The male deer had stayed with us through most of the summer that year, only leaving four or five times to do whatever it was he did away. As the dreaded smell of autumn came his scent became more bitter, and other deer like him began to appear. I saw it all through sound. They would always fight with their heads, standing on two legs and shoving until one bleed too much to keep on. They would circle each other, bend back their legs, lower their heads, and charge at each other over and over until it was done.

Auha changed in her scent as well, the same sort of bitterness, and so did most of her group, but the girls didn't fight the same. They were more content being larger than another, I liked to suppose, and being closest to the male. I breathed in my own scent many times, tasting for the difference in myself, but I never found it. But even without it Auha had become more interested in me in a way that I couldn't yet understand. She spent nights nuzzled against me closely. In winter this had been normal, but in summer and early autumn she had not been quite as close, and even in winter she hadn't cuddled quite the same. As I felt under her fur I knew she wasn't doing it for warmth since her skin was warmer than mine. At the end of autumn just as it became winter, she made herself the last one to mix her scent with the male, though to me she seemed reluctant. The same night she didn't hesitate to nuzzle me again. It had become the way we slept.

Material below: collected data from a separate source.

Lemma slot_body_bytes r : record_object r -> bytes (slot_body r).
Proof.
  intros H. unfold slot_body, slot_hashed.
  apply bytes_app_2; [apply bytes_app_2; [|apply sha256_digest_bytes]|].
  - unfold slot_header.
    apply bytes_app_2; [exact (bool_decide_eq_true_1 (bytes
      [R3E_MAGIC_0; R3E_MAGIC_1; R3E_MAGIC_2; R3E_MAGIC_3]) eq_refl)|].
    apply bytes_app_2; [apply put_u16_be_bytes|]. apply bytes_app_2; [apply put_u16_be_bytes|].
    apply bytes_app_2; apply put_u32_be_bytes.
  - apply bytes_app_2; [apply sha256_digest_bytes|by apply codec_image_bytes].
Qed.

(** *** Writing it *)

Lemma slot_header_writes img r :
  length img = 448%nat ->
  blit (blit (blit (blit (blit (blit (blit (blit
    (blit img 0 (replicate GUARDIAN_NODE_LINK_PERSISTENCE_PHYSICAL_IMAGE_SIZE 0xFF))
    0 [R3E_MAGIC_0]) 1 [R3E_MAGIC_1]) 2 [R3E_MAGIC_2]) 3 [R3E_MAGIC_3])
    4 (r3e_put_u16_be GUARDIAN_NODE_LINK_PERSISTENCE_PHYSICAL_FORMAT_VERSION))
    6 (r3e_put_u16_be (u16 (Z.of_nat GUARDIAN_NODE_LINK_PERSISTENCE_PHYSICAL_HEADER_SIZE))))
    R3E_PAYLOAD_LENGTH_OFFSET (r3e_put_u32_be (u32 (Z.of_nat CODEC_SERIALIZED_SIZE))))
    R3E_GENERATION_OFFSET (r3e_put_u32_be (rec_record_generation r))
  = slot_header r ++ replicate 432 0xFF.
Proof.
  intros Hi. rewrite (blit_exact img) by (by rewrite Hi).
  unfold GUARDIAN_NODE_LINK_PERSISTENCE_PHYSICAL_IMAGE_SIZE, R3E_PAYLOAD_LENGTH_OFFSET,
    R3E_GENERATION_OFFSET, r3e_put_u16_be, r3e_put_u32_be.
  change (u16 (Z.of_nat GUARDIAN_NODE_LINK_PERSISTENCE_PHYSICAL_HEADER_SIZE))
    with (Z.of_nat GUARDIAN_NODE_LINK_PERSISTENCE_PHYSICAL_HEADER_SIZE).
  change (u32 (Z.of_nat CODEC_SERIALIZED_SIZE)) with (Z.of_nat CODEC_SERIALIZED_SIZE).
  assert (H : (16 <= length (replicate 448 255%Z))%nat) by (rewrite length_replicate; lia).
  change (replicate 432 255) with (drop 16 (replicate 448 255)).
  revert H. generalize (replicate 448 255). intros o H.
  rewrite !blit_blit_adjacent by (first [reflexivity | lia | blit_bound]).
  reflexivity.
Qed.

Through that winter Auha and two others made extra efforts to stay warm, though all Auha used was me. Her belly became rounder and when I put my hands or tendrils against it something inside would often push back. The warmth there was more than the rest of her, and before long I swore that there was another being within her.

The other two gave birth first. It was at the end of winter, when the taste of pollen was fresh to my senses. I was unsure at first what had happened, smelling only a faint smell of injury and blood and milk, but Auha made it clear to me. Once spring had fully arrived, she laid down in soft grass away from me and huffed words of injury. It surprised me, and I remember wondering for just a moment if she was ill before I smelled the blood. It became evident before long what was happening, and why I hadn't known before.

Her fawn was perfectly silent, so small I didn't see her with her mind or nerves, nearly motionless, and almost entirely scentless. Assuming the other fawns were the same, it explained why I hadn't noticed them before. I breathed in my own scent again, wondering if my own lack of scent was why I couldn't think of where I had come from, or why I couldn't think of a mother of my own.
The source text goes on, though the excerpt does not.